/---

Lemma award_to_outcomes_witness :
  exists a,
    fst (award_to Fixtures.school 10 Fixtures.mentor Fixtures.teacher
                  (Some (Authenticated Fixtures.admin)) "" false) = Return a.
Proof.
  apply (award_to_outcomes Fixtures.school 10 Fixtures.mentor Fixtures.teacher
           (Some (Authenticated Fixtures.admin)) "" false).
  - unfold awards_unique. cbn.
    repeat constructor; cbn; intuition discriminate.
  - reflexivity.
  - reflexivity.
Defined.

(** ** Badge creation permission on a well-kept badge table *)

(** In a list with distinct keys a filter that pins the key down finds
    the one row that passes it. *)
Lemma filter_single {A K : Type} (key : A -> K) (p : A -> bool) (l : list A)
    (x : A) :
  NoDup (map key l) -> In x l -> p x = true ->
  (forall y, In y l -> p y = true -> key y = key x) ->
  filter p l = [x].
Proof.
  induction l as [|y l IH]; intros Hnd Hin Hx Hkey; [destruct Hin|].
  cbn [map] in Hnd. apply NoDup_cons_iff in Hnd. destruct Hnd as [Hfresh Hnd].
  cbn [filter]. destruct Hin as [->|Hin].
  - rewrite Hx. f_equal. apply filter_none. intros z Hz.
    apply not_true_is_false. intros Hpz. apply Hfresh.
    rewrite <- (Hkey z (or_intror Hz) Hpz). apply in_map. exact Hz.
  - destruct (p y) eqn:Hy.
    + exfalso. apply Hfresh.
      rewrite (Hkey y (or_introl eq_refl) Hy). apply in_map. exact Hin.
    + apply IH; try assumption. intros z Hz. apply Hkey. right. exact Hz.
Qed.


Lemma filter_unique_key {A : Type} (key : A -> string) (k : string) (l : list A) :
  NoDup (map key l) ->
  (List.length (filter (fun x => String.eqb (key x) k) l) <= 1)%nat.
Proof.
  induction l as [|x l IH]; cbn [map filter]; intros Hnd.
  - cbn. lia.
  - apply NoDup_cons_iff in Hnd. destruct Hnd as [Hfresh Hnd].
    destruct (String.eqb (key x) k) eqn:Hk.
    + apply String.eqb_eq in Hk.
      rewrite filter_none; [cbn; lia|].
      intros y Hy. apply String.eqb_neq. intros Hyk.
      apply Hfresh. rewrite Hk, <- Hyk. apply in_map. exact Hy.
    + apply IH. exact Hnd.
Qed.

(** With unique slugs [allows_add_by] raises nothing: it answers whether
    the user is authenticated and holds the badge whose slug is
    [creator]. *)
Theorem allows_add_by_answers (db : Store) (user : Actor) :
  slugs_unique db ->
  allows_add_by db user
  = Return (match user with
            | AnonymousUser => false
            | Authenticated u =>
                existsb (fun c => String.eqb (slug c) "creator"
                                  && is_awarded_to db c u)
                        (badge_table db)
            end).
Proof.
  intros Hu. unfold allows_add_by, Badge_objects_get_slug.
  destruct user as [|u]; [reflexivity|].
  pose proof (filter_unique_key slug "creator" (badge_table db) Hu) as Hone.
  assert (Hsame : forall l,
             existsb (fun c => String.eqb (slug c) "creator" && is_awarded_to db c u) l
             = existsb (fun c => is_awarded_to db c u)
                       (filter (fun c => String.eqb (slug c) "creator") l)).
  { induction l as [|c l IH]; cbn [existsb filter]; [reflexivity|].
    destruct (String.eqb (slug c) "creator"); cbn [andb orb existsb];
      rewrite IH; reflexivity. }
  rewrite Hsame.
  destruct (filter _ (badge_table db)) as [|c [|c' rows]]; cbn [queryset_get existsb].
  - reflexivity.
  - rewrite orb_false_r. reflexivity.
  - cbn in Hone. lia.
Qed.

Lemma allows_add_by_answers_witness :
  allows_add_by Fixtures.school (Authenticated Fixtures.teacher) = Return true
  /\ allows_add_by Fixtures.school (Authenticated Fixtures.pupil) = Return false.
Proof.
  assert (Hu : slugs_unique Fixtures.school).
  { unfold slugs_unique. cbn.
    repeat constructor; cbn; intuition discriminate. }
  split.
  - rewrite (allows_add_by_answers Fixtures.school _ Hu). reflexivity.
  - rewrite (allows_add_by_answers Fixtures.school _ Hu). reflexivity.
Defined.

(** Once the badge filed under [creator] has been awarded to a user,
    that user may add badges. *)
Theorem award_of_creator_allows_add (db db' : Store) (now : Z) (c : Badge)
    (u : User) (awarder : option Actor) (d : string) (strict : bool) (a : Award) :
  slugs_unique db ->
  In c (badge_table db) -> slug c = "creator" ->
  award_to db now c u awarder d strict = (Return a, db') ->
  allows_add_by db' (Authenticated u) = Return true.
Proof.
  intros Hu Hin Hslug Hawarded.
  apply award_to_success_held in Hawarded.
  destruct Hawarded as [Hheld Htable].
  unfold allows_add_by, Badge_objects_get_slug. rewrite Htable.
  rewrite (filter_single slug (fun r => String.eqb (slug r) "creator")
             (badge_table db) c Hu Hin).
  - cbn [queryset_get]. rewrite Hheld. reflexivity.
  - apply String.eqb_eq. exact Hslug.
  - intros y _ Hy. apply String.eqb_eq in Hy. congruence.
Qed.

Lemma award_of_creator_allows_add_witness :
  allows_add_by Fixtures.school (Authenticated Fixtures.pupil) = Return false
  /\ allows_add_by
       (snd (award_to Fixtures.school 10 Fixtures.creator_badge Fixtures.pupil
                      (Some (Authenticated Fixtures.admin)) "" false))
       (Authenticated Fixtures.pupil) = Return true.
Proof.
  split; [reflexivity|].
  eapply (award_of_creator_allows_add Fixtures.school _ 10 Fixtures.creator_badge
            Fixtures.pupil (Some (Authenticated Fixtures.admin)) "" false).
  - unfold slugs_unique. cbn.
    repeat constructor; cbn; intuition discriminate.
  - left. reflexivity.
  - reflexivity.
  - reflexivity.
Defined.

(** ** The slugs [slugify] makes *)

Ltac ascii_cases c :=
  let b0 := fresh "b" in let b1 := fresh "b" in let b2 := fresh "b" in
  let b3 := fresh "b" in let b4 := fresh "b" in let b5 := fresh "b" in
  let b6 := fresh "b" in let b7 := fresh "b" in
  destruct c as [b0 b1 b2 b3 b4 b5 b6 b7];
  destruct b0, b1, b2, b3, b4, b5, b6, b7.

Lemma lower_of_kept (c : ascii) :
  is_word c || is_space c || is_hyphen c = true ->
  if is_hyphen (lower c) || is_space (lower c) then True
  else is_slug_char (lower c) = true.
Proof. ascii_cases c; vm_compute; intros H; try exact I; try reflexivity; discriminate H. Qed.

Lemma is_hyphen_eq (c : ascii) : is_hyphen c = true -> c = "-"%char.
Proof. ascii_cases c; vm_compute; intros H; try reflexivity; discriminate H. Qed.

Lemma slug_char_plain (c : ascii) :
  is_slug_char c = true ->
  is_space c = false /\ lower c = c
  /\ is_word c || is_space c || is_hyphen c = true.
Proof.
  ascii_cases c; vm_compute; intros H; try discriminate H; repeat split.
Qed.

Lemma lstrip_Forall (P : ascii -> Prop) (l : list ascii) :
  Forall P l -> Forall P (lstrip l).
Proof.
  induction 1 as [|c l Hc Hl IH]; cbn [lstrip]; [constructor|].
  destruct (is_space c); [exact IH | constructor; assumption].
Qed.

Lemma strip_Forall (P : ascii -> Prop) (l : list ascii) :
  Forall P l -> Forall P (strip l).
Proof.
  intros H. unfold strip.
  apply Forall_rev, lstrip_Forall, Forall_rev, lstrip_Forall. exact H.
Qed.

Lemma hyphenate_tidy (l : list ascii) :
  Forall (fun c => if is_hyphen c || is_space c then True
                   else is_slug_char c = true) l ->
  forall b, tidy b (hyphenate b l) = true.
Proof.
  induction 1 as [|c l Hc Hl IH]; intros b; cbn [hyphenate]; [reflexivity|].
  destruct (is_hyphen c || is_space c) eqn:Hsep.
  - destruct b; [apply IH|].
    cbn [tidy]. change (is_slug_char "-") with true.
    change (is_hyphen "-") with true. cbn [andb negb]. apply IH.
  - cbn [tidy]. rewrite Hc. cbn [andb].
    apply orb_false_iff in Hsep. destruct Hsep as [Hh _].
    rewrite Hh. apply IH.
Qed.

Lemma tidy_fixed (l : list ascii) :
  forall b, tidy b l = true -> hyphenate b l = l.
Proof.
  induction l as [|c l IH]; intros b; cbn [tidy hyphenate]; [reflexivity|].
  intros H. apply andb_true_iff in H. destruct H as [Hc H].
  destruct (slug_char_plain c Hc) as [Hsp _]. rewrite Hsp, orb_false_r.
  destruct (is_hyphen c) eqn:Hh.
  - apply andb_true_iff in H. destruct H as [Hb H].
    destruct b; [discriminate Hb|].
    apply is_hyphen_eq in Hh. subst c. f_equal. apply IH. exact H.
  - f_equal. apply IH. exact H.
Qed.

Lemma tidy_slug_chars (l : list ascii) :
  forall b, tidy b l = true -> forallb is_slug_char l = true.
Proof.
  induction l as [|c l IH]; intros b; cbn [tidy forallb]; [reflexivity|].
  intros H. apply andb_true_iff in H. destruct H as [Hc H]. rewrite Hc.
  destruct (is_hyphen c).
  - apply andb_true_iff in H. destruct H as [_ H]. exact (IH _ H).
  - exact (IH _ H).
Qed.

Lemma tidy_no_hyphen_pair (l1 l2 : list ascii) :
  forall b, tidy b (l1 ++ "-"%char :: "-"%char :: l2) = false.
Proof.
  induction l1 as [|c l1 IH]; intros b.
  - cbn [app tidy]. change (is_hyphen "-") with true.
    cbn [negb andb]. destruct b; cbn; reflexivity.
  - cbn [app tidy]. destruct (is_slug_char c); [|reflexivity].
    cbn [andb]. destruct (is_hyphen c).
    + rewrite IH. apply andb_false_r.
    + apply IH.
Qed.

Lemma list_ascii_of_string_app (s1 s2 : string) :
  list_ascii_of_string (s1 ++ s2)
  = (list_ascii_of_string s1 ++ list_ascii_of_string s2)%list.
Proof.
  induction s1 as [|c s1 IH]; cbn; [reflexivity|]. rewrite IH. reflexivity.
Qed.

(** What [slugify] returns as a list of characters is tidy. *)
Lemma slugify_tidy (to_ascii : string -> string) (value : string) :
  tidy false (list_ascii_of_string (slugify to_ascii value)) = true.
Proof.
  unfold slugify. rewrite list_ascii_of_string_of_list_ascii.
  apply hyphenate_tidy.
  apply Forall_map. apply strip_Forall.
  apply Forall_forall. intros c Hc. apply filter_In in Hc.
  apply lower_of_kept. tauto.
Qed.

(** Whatever the title, the slug [slugify] derives consists of
    lower-case letters, digits, underscores and hyphens only, and no two
    hyphens follow each other in it. *)
Theorem slugify_shape (to_ascii : string -> string) (value : string) :
  forallb is_slug_char (list_ascii_of_string (slugify to_ascii value)) = true
  /\ forall s1 s2, slugify to_ascii value <> (s1 ++ "--" ++ s2)%string.
Proof.
  pose proof (slugify_tidy to_ascii value) as Ht.
  split; [exact (tidy_slug_chars _ _ Ht)|].
  intros s1 s2 Heq. rewrite Heq in Ht.
  rewrite !list_ascii_of_string_app in Ht. cbn [list_ascii_of_string app] in Ht.
  rewrite tidy_no_hyphen_pair in Ht. discriminate Ht.
Qed.

Lemma lstrip_no_space (l : list ascii) :
  forallb (fun c => negb (is_space c)) l = true -> lstrip l = l.
Proof.
  destruct l as [|c l]; cbn [forallb lstrip]; [reflexivity|].
  intros H. apply andb_true_iff in H. destruct H as [Hc _].
  destruct (is_space c); [discriminate Hc | reflexivity].
Qed.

\---

*Problem details*.
Retype the portion of the data above that starts on the line with "(forall y, In" and finishes on the line with "rewrite (Hkey y", including both of those lines.

*Exercise answer*.
  (forall y, In y l -> p y = true -> key y = key x) ->
  filter p l = [x].
Proof.
  induction l as [|y l IH]; intros Hnd Hin Hx Hkey; [destruct Hin|].
  cbn [map] in Hnd. apply NoDup_cons_iff in Hnd. destruct Hnd as [Hfresh Hnd].
  cbn [filter]. destruct Hin as [->|Hin].
  - rewrite Hx. f_equal. apply filter_none. intros z Hz.
    apply not_true_is_false. intros Hpz. apply Hfresh.
    rewrite <- (Hkey z (or_intror Hz) Hpz). apply in_map. exact Hz.
  - destruct (p y) eqn:Hy.
    + exfalso. apply Hfresh.
      rewrite (Hkey y (or_introl eq_refl) Hy). apply in_map. exact Hin.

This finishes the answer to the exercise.